■ **PROBLEM REQUIREMENTS**:
Find the line in the data below that contains "etrans; [apply (Decode_struct_escape". Return that line and all the lines after it, unchanged.

·····

Definition bodyFilter := string → list Label → result string.
(** The raw message is nil when the response has no data field. *)
Definition dataFilter := option json → list Label → result json.
Record responseFilter := mkFilter { rf_filter : bodyFilter; rf_labels : list Label }.

Record BackendResponse := mkBackend { b_Status : Z; b_Header : Header; b_Body : string }.

(** [compress/gzip]: the decompressed stream, or the error its header or its body
    gives. *)
Class Gzip : Type := { gunzip : string → result string }.

(** * Reading a response *)

Section response.
Context {Gz : Gzip}.

(** [io.ReadAll(io.LimitReader(reader, maxResponseBytes+1))] and the test of its
    length. *)
Definition limit_response (body : string) : result string :=
  fail_if (maxResponseBytes <? Z.of_nat (String.length body))%Z with Errorf "response over %d bytes" in Ok body.
Definition readResponse (resp : BackendResponse) : result (string * BackendResponse) :=
  let enc := Header_Get (b_Header resp) "Content-Encoding" in
  if (enc =? "") || (enc =? "identity") then
    let* body := limit_response (b_Body resp) in Ok (body, resp)
  else if enc =? "gzip" then
    let* data := gunzip (b_Body resp) in
    let* body := limit_response data in
    Ok (body, mkBackend (b_Status resp) (Header_Del "Content-Encoding" (b_Header resp)) (b_Body resp))
  else Err (ErrorfA "unsupported content encoding %q" [enc]).

Definition ModifyResponse (f : option responseFilter) (resp : BackendResponse) : result BackendResponse :=
  match f with
  | None => Ok resp
  | Some f =>
      if (400 <=? b_Status resp)%Z then Ok resp
      else if b_Status resp !=? 200%Z
      then Err (ErrorfA "prom_label_proxy: unexpected status %d" [Itoa (b_Status resp)])
      else
        let* read := rwrap "prom_label_proxy: read response: %w" [] (readResponse resp) in
        let '(body, resp) := read in
        let* filtered := rwrap "prom_label_proxy: filter response: %w" [] (rf_filter f body (rf_labels f)) in
        Ok (mkBackend (b_Status resp)
              (Header_Set "Content-Length" (Itoa (Z.of_nat (String.length filtered))) (b_Header resp)) filtered)
  end.
End response.

(** * Filters *)

(** [apiFilter(f)] *)
Definition apiFilter (f : dataFilter) : bodyFilter := λ body ls,
  let* envelope := Unmarshal Decode_map body in
  match UnmarshalRaw (Decode_string "") (envelope !! "status") with
  | Err _ => Err (ENew "not a successful API response")
  | Ok status =>
      fail_if status !=? "success" with ENew "not a successful API response" in
      let* data := f (envelope !! "data") ls in
      Ok (Marshal (jmap (<["data" := data]> envelope)))
  end.

Definition visible (entry : gmap string string) (ls : list Label) : bool :=
  forallb (λ l, allows l (default "" (entry !! lb_Name l))) ls.

Section labelled.
Context {U : Unicode}.

(** [map[string]string]: an object is added to the map, null clears it, and a null
    value is the empty string. *)
Definition Decode_strings (old : gmap string string) (j : json) : result (gmap string string) :=
  match j with
  | JNull => Ok ∅
  | JObject l =>
      foldl (λ acc kv, let* m := acc in
                       let* v := Decode_string "" kv.2 in Ok (<[unquote kv.1 := v]> m)) (Ok old) l
  | _ => Err errType
  end.
(** [labeled] *)
Definition Decode_labeled (j : json) : result (gmap string string) :=
  Decode_struct (λ ls key x, if EqualFold key "labels" then Decode_strings ls x else Ok ls) ∅ j.

Fixpoint keepLabelled (entries : list json) (ls : list Label) : result (list json) :=
  match entries with
  | [] => Ok []
  | raw :: entries =>
      let* e := Decode_labeled raw in
      let* kept := keepLabelled entries ls in
      Ok (if visible e ls then raw :: kept else kept)
  end.

(** The loop over the groups. *)
Fixpoint filter_groups (groups : list (gmap string json)) (ls : list Label) : result (list json) :=
  match groups with
  | [] => Ok []
  | g :: groups =>
      let* rules := UnmarshalRaw Decode_list (g !! "rules") in
      let* visibleRules := keepLabelled rules ls in
      if visibleRules =? [] then filter_groups groups ls
      else
        let* kept := filter_groups groups ls in
        Ok (jmap (<["rules" := JArray visibleRules]> g) :: kept)
  end.
Definition filterRules : dataFilter := λ data ls,
  let* d := UnmarshalRaw Decode_map data in
  let* groups := UnmarshalRaw Decode_maps (d !! "groups") in
  let* kept := filter_groups groups ls in
  Ok (jmap (<["groups" := JArray kept]> d)).

Definition filterAlerts : dataFilter := λ data ls,
  let* d := UnmarshalRaw Decode_map data in
  let* alerts := UnmarshalRaw Decode_list (d !! "alerts") in
  let* kept := keepLabelled alerts ls in
  Ok (jmap (<["alerts" := JArray kept]> d)).
End labelled.

(** * What a client reads *)

Section reading.
Context {U : Unicode}.

(** A field of an object, the elements of a list, as [json.Unmarshal] gives them. *)
Definition read_field (key : string) (j : json) : option json :=
  match Decode_map j with Ok m => m !! key | Err _ => None end.
Definition read_list (j : option json) : list json :=
  match j with Some j => match Decode_list j with Ok l => l | Err _ => [] end | None => [] end.

Definition body_data (body : string) : option json := json_parse body ≫= read_field "data".
Definition body_rules (body : string) : list json :=
  flat_map (λ g, read_list (read_field "rules" g)) (read_list (body_data body ≫= read_field "groups")).
Definition body_alerts (body : string) : list json := read_list (body_data body ≫= read_field "alerts").

(** The entry carries every enforced label with a value the caller holds. *)
Definition entry_visible (ls : list Label) (raw : json) : bool :=
  match Decode_labeled raw with Ok e => visible e ls | Err _ => false end.
End reading.

(** * Lemmas *)

Lemma visible_spec e ls : visible e ls = true ↔ ∀ l, l ∈ ls → default "" (e !! lb_Name l) ∈ lb_Values l.
Proof.
  unfold visible. rewrite forallb_bool. split; intros H l Hl; [by apply allows_spec, H|apply allows_spec; auto].
Qed.

Section labelled_lemmas.
Context {U : Unicode}.

Lemma Decode_strings_escape d old j : wf_json d j → Decode_strings old (escape_json j) = Decode_strings old j.
Proof.
  intros Hwf. destruct Hwf as [| | | |d l ? Hl|d l ? Hl]; try done. cbn [escape_json Decode_strings].
  induction l as [|[k x] l IH] using rev_ind; [done|]. apply Forall_app in Hl as [Hl Hx].
  apply Forall_singleton in Hx as [Hk Hx]. rewrite fmap_app, list_fmap_singleton, !foldl_app, (IH Hl).
  cbn [foldl fst snd]. destruct (foldl _ (Ok old) l) as [m|e]; [|done]. cbn [rbind].
  by rewrite unquote_html_wf, (Decode_string_escape (d + 1)).
Qed.
Lemma Decode_labeled_escape d j : wf_json d j → Decode_labeled (escape_json j) = Decode_labeled j.
Proof.
  intros Hwf. unfold Decode_labeled. set (step := λ ls key x, if EqualFold key "labels" then _ else _).
  etrans; [apply (Decode_struct_escape id step d ∅ j Hwf)|by destruct (Decode_struct _ _ _)].
  intros a k x d' Hx. unfold id, step. rewrite (Decode_strings_escape d') by done.
  by destruct (if EqualFold k "labels" then _ else _).
Qed.
Lemma entry_visible_escape d ls j : wf_json d j → entry_visible ls (escape_json j) = entry_visible ls j.
Proof. intros H. unfold entry_visible. by rewrite (Decode_labeled_escape d). Qed.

·····

■ **ANSWER FOR THIS EXERCISE**:
  etrans; [apply (Decode_struct_escape id step d ∅ j Hwf)|by destruct (Decode_struct _ _ _)].
  intros a k x d' Hx. unfold id, step. rewrite (Decode_strings_escape d') by done.
  by destruct (if EqualFold k "labels" then _ else _).
Qed.
Lemma entry_visible_escape d ls j : wf_json d j → entry_visible ls (escape_json j) = entry_visible ls j.
Proof. intros H. unfold entry_visible. by rewrite (Decode_labeled_escape d). Qed.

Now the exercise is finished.